Almost all African states have reported cases of the new coronavirus disease (COVID-19). To include the disease, they cannot rely just on doctors and nurses, that are in short supply and at high risk of disease in the workplace.

The World Health Organisation (WHO) recommends that every nation should have a minimal of 445 health workers — such as physicians, nurses, and midwives — for each 100,000 people. But in sub-Saharan Africa, the ratio of healthcare workers to the population is very low: 46 from 47 nations have less than this amount, though it does change.

Considering that the 1970s, African American nations have utilized public health employees to handle gaps in the health workforce. All these are neighborhood volunteers trained to provide basic health services.

Their function is important because they can be trained to recognize symptoms, diagnose specific ailments, and even dispense drugs. Additionally, since they’re long-time residents in their communities, they are known and trusted sources of advice.

To help cope with the COVID-19 pandemic, some countries like Kenya and South Africa have mobilized community health workers. In Liberia they are helping implement prevention and control steps.

But neighborhood health workers still face many challenges. As an example, they’re usually not compensated enough for the work they do and are not given proper direction or instruction.

It’s significant that these struggles are addressed so that they can be effective — and better encouraged — when they carry out their work.


The WHO has created a number of standards for successful community health programs in the COVID-19 response. The advice will be to include them at all levels — in crisis response forums, equip them with essential knowledge and skills, describe their roles and duties, and provide them with essential tools to protect themselves from COVID-19 and block the spread of the virus.

But previous research indicates that these boxes might not always be ticked.

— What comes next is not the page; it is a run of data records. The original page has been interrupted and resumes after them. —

Lemma poll_ok t chunks h p (s : server) m :
  blen (address g) <= kMaxRequest -> session_ok p s m -> exchange_ok chunks h (lit "INFO") s ->
  let p' := pollStats t (fun _ => fetched chunks h) p in
  session_ok p' (node_after h s) m /\
  (if h_up h then
     conn_ p' = (true, lit "connected to Redon") /\
     cards_ p' !! 0%nat = Some (lit "Keys", to_string (Z.of_nat (size m)), []) /\
     cards_ p' !! 1%nat = Some (lit "Commands", to_string (commands_ (metrics_ s)), []) /\
     cards_ p' !! 4%nat = Some (lit "Clients", to_string (connected_ (metrics_ s)), [])
   else conn_ p' = (false, lit "Redon unreachable")).
Proof.
  intros Ha (Hs & Hm & Hk & Hh) Hx p'. destruct (pollStats_frame t (fun _ => fetched chunks h) p) as (E1 & E2 & E3 & E4).
  fold p' in E1, E2, E3, E4.
  assert (text (lit "INFO")) as Ht by done. assert (typable (lit "INFO")) as Hty by by_word.
  destruct (exchange_answer chunks h (lit "INFO") s m Ha Hs Hm Ht Hty Hx) as [Eapi [Hs' _]].
  assert (command_of (lit "INFO") = Info) as Ei by by vm_compute.
  split; [split; [by destruct (h_up h)|]; split; [done|]; split; [by apply (keys_ok_other p)|unfold hist_ok; by rewrite E3, E4]|].
  unfold p', pollStats. rewrite Eapi. destruct (h_up h); [|done].
  unfold node_reply. rewrite Ei. cbn [answer fst default dict_size map_dictionary from_option].
  destruct (info_fields_text (e_uptime (h_env h)) (Z.of_nat (size m)) (metrics_ s)) as (K1 & K2 & K3 & _).
  assert (occurs (lit "uptime_s=") (info_text (e_uptime (h_env h)) (Z.of_nat (size m)) (metrics_ s)) = true) as -> by done.
  cbn [conn_ cards_]. split; [done|]. unfold renderCards, CARDS. cbn [fmap list_fmap lookup list_lookup]. unfold renderCard.
  rewrite K1, K2, K3. done.
Qed.

Lemma session_step p (s : server) p' s' m :
  blen (address g) <= kMaxRequest -> session_ok p s m -> page_step (p, s) (p', s') -> exists m', session_ok p' s' m'.
Proof.
  intros Ha Hp Hstep. inversion Hstep; subst; clear Hstep.
  - eexists. by eapply page_run_ok.
  - eexists. match goal with Hx : exchange_ok chunks _ _ _ |- _ =>
      destruct (page_run_ok ts (input_ p) chunks h p s m Ha Hp ltac:(done) ltac:(done) Hx) as [(Hs & Hm & Hk & Hh) _] end.
    split_and!; [exact Hs|done| |exact Hh]. by eapply keys_ok_other; [| |exact Hk].
  - eexists. by eapply poll_ok.
  - exists m. destruct Hp as (Hs & Hm & Hk & Hh). split_and!; try done; by apply (keys_ok_other p).
  - exists m. destruct Hp as (Hs & Hm & Hk & Hh). split_and!; try done; [|by apply arrows_ok].
    apply (keys_ok_other p); [| |done]; unfold arrow_up; by destruct (0 <? hpos p).
  - exists m. destruct Hp as (Hs & Hm & Hk & Hh). split_and!; try done; [|by apply arrows_ok].
    apply (keys_ok_other p); [| |done]; unfold arrow_down; by destruct (hpos p <? _).
  - exists m. destruct Hp as (Hs & Hm & Hk & Hh). split_and!; try done; by apply (keys_ok_other p).
Qed.

(** What a user can rely on: each row names a key of the map and shows its value,
    which clicking on it reads; the next command is shown with the map's answer; the
    next poll shows the store's numbers, or that it cannot be reached; the arrow keys bring back
    commands that were run. *)
Definition in_step (p : page) (s : server) (m : gmap bytes bytes) : Prop :=
  (forall k v, (k, v) ∈ keylist p -> exists w, m !! k = Some w /\ shows w v /\
     (answer (command_of (row_click k)) m).1 = Some w) /\
  Sorted key_order (keylist p).*1 /\
  (forall ts typed chunks h, typable typed -> js_trim typed <> [] -> exchange_ok chunks h (js_trim typed) s ->
     h_up h = true -> command_of (js_trim typed) <> Info ->
     exists r, (answer (command_of (js_trim typed)) m).1 = Some r /\
       console_ (run ts typed (fun _ => fetched chunks h) p) =
         console_ p ++ [mkEntry (js_trim typed) ts (answer_shown r true)]) /\
  (forall t chunks h, exchange_ok chunks h (lit "INFO") s ->
     let p' := pollStats t (fun _ => fetched chunks h) p in
     if h_up h then
       conn_ p' = (true, lit "connected to Redon") /\
       cards_ p' !! 0%nat = Some (lit "Keys", to_string (Z.of_nat (size m)), []) /\
       cards_ p' !! 1%nat = Some (lit "Commands", to_string (commands_ (metrics_ s)), []) /\
       cards_ p' !! 4%nat = Some (lit "Clients", to_string (connected_ (metrics_ s)), [])
     else conn_ p' = (false, lit "Redon unreachable")) /\
  (arrow_up p = p \/ input_ (arrow_up p) ∈ hist p) /\
  (input_ (arrow_down p) = [] \/ input_ (arrow_down p) ∈ hist p).
Lemma execute_ok s line wire i :
  sys_ok s -> s_wire s = line :: wire ->
  let x := follower_line line (s_link s) i (s_follower s) in
  sys_ok (mkSystem (s_leader s) (s_sender s) wire (default false (x_link x))
            (if s_link s then s_ack s else Some (reply x)) (s_zombies s) (x_store x)).
Proof.
  intros [Hld Hwm Hf Hz (l & Hl & Hq & Hs)] Ew. cbv zeta.
  unfold sender_ok, in_flight in Hs. rewrite Ew in Hs. destruct (s_sender s) as [| |idx|rest] eqn:Eph.
  - by destruct Hs.
  - destruct Hs as [Hst [(E & Hlk & _)|(E & _)]]; [|done]. injection E as -> ->. rewrite Hlk.
    destruct (follower_handshake i (s_follower s) Hf) as (Hf' & Hx & Hr & Hv).
    set (x := follower_line _ false i _) in *. clearbody x.
    split; simpl; [done..|]. exists l. split; [done|]. split; [done|]. unfold sender_ok. simpl.
    rewrite Hx. split; [done|]. right. done.
  - by destruct Hs.
  - destruct Hs as (Hlk & rss & Hc & Ha). rewrite Hlk. inversion Hc as [|? rs ? rss' Hc1 Hc2]; subst.
    destruct (follower_line_carries line rs i (s_follower s) Hf Hc1) as (Hf' & Hx & Hv).
    set (x := follower_line line true i _) in *. clearbody x.
    split; simpl; [done..|]. exists l. split; [done|]. split; [done|]. unfold sender_ok, in_flight. simpl.
    rewrite Hx. split; [done|]. exists rss'. split; [done|]. intros Es. specialize (Ha Es).
    rewrite Hv, <- Ha. change (mjoin (rs :: rss')) with (rs ++ mjoin rss').
    unfold apply_records. by rewrite foldl_app.
Qed.

(** The lines of a snapshot of [m] lead from nothing to [m], and the queue on from there. *)
Lemma snapshot_carries snap m :
  snap ≡ₚ map_to_list m -> sendable_map m ->
  exists rss, Forall2 carries (snapshot_lines snap) rss /\ apply_records ∅ (mjoin rss) = m.
Proof.
  intros Hp Hm. set (rs := (fun kv : item => RSet kv.1 kv.2) <$> snap).
  assert (Forall sendable rs) as Hrs.
  { unfold rs. apply Forall_fmap, Forall_forall. intros [k v] Hin. rewrite Hp in Hin. by apply elem_of_map_to_list, Hm in Hin. }
  exists ((fun r => [r]) <$> rs). rewrite concat_singletons. split; [|by apply apply_records_map].
  pose proof (carries_records rs Hrs) as Hcr. unfold rs in Hcr at 1. rewrite <- list_fmap_compose in Hcr. exact Hcr.
Qed.

Lemma leads_snapshot snap l m (leader : node) :
  snap ≡ₚ map_to_list m -> sendable_map m -> leads (queue l) l m leader ->
  leads (snapshot_lines snap ++ queue l) l ∅ leader.
Proof.
  intros Hp Hm (rss & Hc & Ha). destruct (snapshot_carries snap m Hp Hm) as (rss0 & Hc0 & E0).
  exists (rss0 ++ rss). split; [by apply Forall2_app|]. intros Es. rewrite join_app. unfold apply_records in *.
  rewrite foldl_app, E0. by apply Ha.
Qed.

Lemma leads_nothing l (leader : node) : leads [] l (data_of leader) leader.
Proof. exists []. split; [constructor|done]. Qed.

Lemma cut_ok s :
  sys_ok s -> s_sender s = SWait -> s_ack s = Some (lit "OK") ->
  let '(c, st') := snapshot_locked (update_link j begin_stream) (s_leader s) in
  sys_ok (mkSystem st' (match c with CutItems _ => SSync (snapshot_lines (read_cut c None)) | CutIndex idx => SRead idx end)
            (s_wire s) (s_link s) (s_ack s) (s_zombies s) (s_follower s)).
Proof.
  intros [Hld Hwm Hf Hz (l & Hl & Hq & Hs)] Eph Ea. unfold sender_ok in Hs. rewrite Eph, Ea in Hs.
  destruct Hs as [Hst [(_ & _ & ?)|(Ew & Hlk & Hv)]]; [done|]. unfold snapshot_locked.
  change (with_replicator (update_link j begin_stream <$> replicator_ (s_leader s)) (s_leader s))
    with (on_link j begin_stream (s_leader s)).
  assert (data_of (on_link j begin_stream (s_leader s)) = data_of (s_leader s)) as Hd by done.
  destruct (disk_ (s_leader s)) as [d|] eqn:Ed; (split; cbn [s_leader s_follower s_zombies s_sender s_wire s_link s_ack];
    [exact Hld|exact Hwm|exact Hf|exact Hz|]);
    (exists (begin_stream l); split; [by apply link_of_on_link|]; split; [done|]); unfold sender_ok, in_flight; simpl.
  - do 3 (split; [done|]). exists d, (d_index d), (data_of (s_leader s)). split; [done|]. split; [done|].
    split; [|split; [done|rewrite <- Hd; apply leads_nothing]].
    apply disk_inv_index. unfold holds in Hld. by rewrite Ed in Hld.
  - split; [done|]. rewrite Ew, Hv. cbn [app]. apply (leads_snapshot _ (begin_stream l) (data_of (s_leader s))); [|done|].
    + unfold holds in Hld. rewrite Ed in Hld. destruct Hld as [[_ Hk _ _] <-]. symmetry. by apply map_to_list_to_map.
    + rewrite <- Hd. apply leads_nothing.
Qed.

(** The values of the cut are still where the index says, whatever was written since. *)
Lemma read_ok s idx :
  sys_ok s -> s_sender s = SRead idx ->
  sys_ok (mkSystem (s_leader s) (SSync (snapshot_lines (read_cut (CutIndex idx) (Some (data_file (s_leader s))))))
            (s_wire s) (s_link s) (s_ack s) (s_zombies s) (s_follower s)).
Proof.
  intros [Hld Hwm Hf Hz (l & Hl & Hq & Hs)] Eph. unfold sender_ok in Hs. rewrite Eph in Hs.
  destruct Hs as (Ew & Hlk & Hfe & d & i & m & Ed & -> & Hio & Hm & Hle).
  split; simpl; [done..|]. exists l. split; [done|]. split; [done|]. unfold sender_ok, in_flight. simpl.
  split; [done|]. rewrite Ew, Hfe. simpl. unfold data_file. rewrite Ed.
  apply (leads_snapshot _ l m); [by apply read_entries_perm|done|done].
Qed.

Lemma send_snapshot_ok s line rest :
  sys_ok s -> s_sender s = SSync (line :: rest) ->
  sys_ok (mkSystem (s_leader s) (SSync rest) (s_wire s ++ [line]) (s_link s) (s_ack s) (s_zombies s) (s_follower s)).
Proof.
  intros [Hld Hwm Hf Hz (l & Hl & Hq & Hs)] Eph. split; simpl; [done..|]. exists l. split; [done|].
  split; [done|]. unfold sender_ok, in_flight in *. rewrite Eph in Hs. simpl. by rewrite <- (assoc_L (++)).
Qed.

(** What a connection leaves behind when it is abandoned. *)
Lemma abandoned_ok s : sys_ok s -> zombie_ok (s_link s, s_wire s).
Proof.
  intros [_ _ _ _ (l & _ & _ & Hs)]. unfold sender_ok, zombie_ok in *. cbn [fst snd].
  assert (s_wire s = [] -> if s_link s then exists rss, Forall2 carries (s_wire s) rss
                           else s_wire s = [] \/ s_wire s = [sync_request]) as Hnil.
  { intros ->. destruct (s_link s); [by exists []; constructor|by left]. }
  destruct (s_sender s) as [| |idx|rest] eqn:Eph; [apply Hnil, Hs| |apply Hnil, Hs|].
  - destruct Hs as [_ [(-> & -> & _)|(E & _)]]; [by right|by apply Hnil].
  - destruct Hs as (-> & rss & Hc & _). unfold in_flight in Hc.
    apply Forall2_app_inv_l in Hc as (rss1 & rss2 & Hc & _). by exists rss1.
Qed.

Lemma disconnect_ok s f l :
  sys_ok s -> link_of j (s_leader s) = Some l -> sys_ok (disconnect j (on_link j f (s_leader s)) s).
Proof.
  intros Hs Hl. pose proof (abandoned_ok s Hs) as Ha. destruct Hs as [Hld Hwm Hf Hz _].
  split; simpl; [done..|apply Forall_app; by repeat constructor|].
  exists (end_stream (f l)). split; [by do 2 apply link_of_on_link|]. done.
Qed.
Lemma add_shards : forall l c, foldl (fun c a => add_shard a c) c l =
  mkConfig (host c) (port c) (num_workers c) (wal_path c) (idle_timeout_seconds c) (capacity c)
    (cfg_follower c) (follower_addrs c) (raft_peers c) (shard_addrs c ++ l) (disk_path c) (metrics_port c).
Proof. add_each. Qed.

Lemma parse_option_tail c d pos :
  0 <= metrics_port c <= 65535 -> disk_path d = [] -> metrics_port d = 0 ->
  parse_options ((if disk_path c =?b [] then [] else [lit "--disk"; disk_path c]) ++
    (if metrics_port c =? 0 then [] else [lit "--metrics-port"; to_string (metrics_port c)])) d pos =
  inr (set_metrics (metrics_port c) (set_disk (disk_path c) d), pos).
Proof.
  intros Hm Hd Hmp. set (tail := if metrics_port c =? 0 then _ else _).
  assert (forall e, metrics_port e = 0 ->
    parse_options tail e pos = inr (set_metrics (metrics_port c) e, pos)) as Ht.
  { intros e He. subst tail. destruct (Z.eqb_spec (metrics_port c) 0) as [->|Hne].
    - simpl. destruct e. simpl in *. by subst.
    - change (parse_options [lit "--metrics-port"; to_string (metrics_port c)] e pos)
        with (match parse_port (to_string (metrics_port c)) with
              | None => inl (lit "error: invalid metrics port '" ++ to_string (metrics_port c) ++ lit "'")
              | Some mp => inr (set_metrics mp e, pos)
              end).
      unfold parse_port, stoi. rewrite in_range_to_string; [done|unfold INT_MIN, INT_MAX; lia|lia]. }
  destruct (decide (disk_path c = [])) as [Ed|Ed].
  - rewrite bool_decide_eq_true_2 by done. simpl. rewrite Ht by done. do 2 f_equal. rewrite Ed.
    destruct d. simpl in *. by subst.
  - rewrite bool_decide_eq_false_2 by done.
    change (parse_options ([lit "--disk"; disk_path c] ++ tail) d pos)
      with (parse_options tail (set_disk (disk_path c) d) pos). by apply Ht.
Qed.

Lemma parse_render_options hw c pos :
  0 <= metrics_port c <= 65535 ->
  parse_options (render_options c) (initial_config hw) pos =
  inr (mkConfig (lit "127.0.0.1") 6380 (default_workers hw) (lit "redon.wal") 300 0 (cfg_follower c)
         (follower_addrs c) (raft_peers c) (shard_addrs c) (disk_path c) (metrics_port c), pos).
Proof.
  intros Hm. unfold render_options. set (rest := option_args (lit "--follower") _ ++ _).
  assert (parse_options ((if cfg_follower c then [lit "--replica"] else []) ++ rest) (initial_config hw) pos =
          parse_options rest (if cfg_follower c then set_follower (initial_config hw) else initial_config hw) pos)
    as -> by (by destruct (cfg_follower c)).
  subst rest. rewrite (parse_options_repeat _ add_follower), (parse_options_repeat _ add_peer),
    (parse_options_repeat _ add_shard) by done.
  rewrite add_shards, add_peers, add_followers.
  rewrite parse_option_tail; [|done|by destruct (cfg_follower c)..].
  by destruct (cfg_follower c).
Qed.

(** C40: every sensible configuration can be asked for.  The command line that
    spells a configuration out is accepted and read back as that configuration,
    provided the host and the log path do not look like options and the thread
    count is within the limit of the command line. *)
Theorem parse_args_roundtrip hw c :
  config_ok c -> num_workers c <= 4096 -> plain (host c) -> plain (wal_path c) ->
  parse_args hw (render_positional c ++ render_options c) = inr c.
Proof.
  intros [Hp Hw Hi Hc [Hm Hne] Hr Hd] Hw' Hh Hwal. unfold parse_args, render_positional.
  cbn [app]. rewrite !parse_options_plain by (done || apply plain_to_string). cbn [app].
  rewrite parse_render_options by done. unfold bind at 1. cbn [fst snd].
  unfold parse_positional. cbn [host port num_workers wal_path idle_timeout_seconds capacity length].
  unfold parse_port, argument, parse_workers, parse_timeout, parse_capacity, stoi, stol, stoll. cbn [lookup list_lookup].
  rewrite !in_range_to_string by (unfold INT_MIN, INT_MAX, LONG_MIN, LONG_MAX in *; lia). cbn.
  change (check_config (mkConfig (host c) (port c) (num_workers c) (wal_path c) (idle_timeout_seconds c)
    (capacity c) (cfg_follower c) (follower_addrs c) (raft_peers c) (shard_addrs c) (disk_path c)
    (metrics_port c)) = inr c).
  replace (mkConfig _ _ _ _ _ _ _ _ _ _ _ _) with c by (by destruct c).
  unfold check_config, roles in *. rewrite Z.mod_small by lia.
  destruct (Z.eqb_spec (metrics_port c) (port c)); [done|]. rewrite andb_false_r.
  destruct (cfg_follower c), (none (follower_addrs c)), (none (raft_peers c)),
    (none (shard_addrs c)) eqn:Es; simpl in *; try lia; try (by rewrite andb_false_r).
  rewrite bool_decide_eq_true_2; [done|]. apply Hd. by destruct (shard_addrs c).
Qed.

A study into the effectiveness of public health employees throughout the 2014-2016 West Africa Ebola epidemic decided that the maintenance of healthcare services along with the Ebola response were hampered because community members were engaged late in the reaction.

A reason for this is that community health workers are poorly integrated into existing health systems. Countries didn’t build the direction and training structure required for successful integration. A research in South Africa about the government of community health worker programs revealed that this creates fragmentation in healthcare delivery and the community health workers do not contribute to significant decisions.


Another big concern is that community health workers do not get enough support or aren’t well protected.

This was emphasized in the Ebola study. From the three Ebola-affected countries they obtained very compact travel allowances. Without reimbursement workers couldn’t consistently make themselves accessible to their voluntary actions because of other commitments that brought them an income. Additionally, it meant they couldn’t be held accountable for their responsibilities as they weren’t being compensated.

This is a frequent challenge. A recent study on HIV service delivery in low income nations found that, although community health workers conduct emotionally and physically demanding tasks, their prices aren’t covered. For instance, they’d have to pay their own transport fees to perform work. This has an impact on the care they can provide and can also lead to them feeling disempowered.

The analysis also discovered that they often don’t have adequate training and oversight. Many community health workers have had their responsibilities poorly clarified to them, causing some to assume jobs which otherwise belong to higher paid and trained employees.

A lack of support and supervision may also be found everywhere. A study in Kenya saw that in some situations, community health workers have been spoken about or spoken for, but receive little support in practice.

Moving Ahead

Government should consider setting a minimum standard of reimbursement and community health workers and local authorities should openly talk about the burdens that workers may face and the need for alternatives to overcome them. For instance, if community health workers have to travel long distances, resources such as bikes should be set into program budgets.

This may tap into their expertise and make the goals more achievable in practice.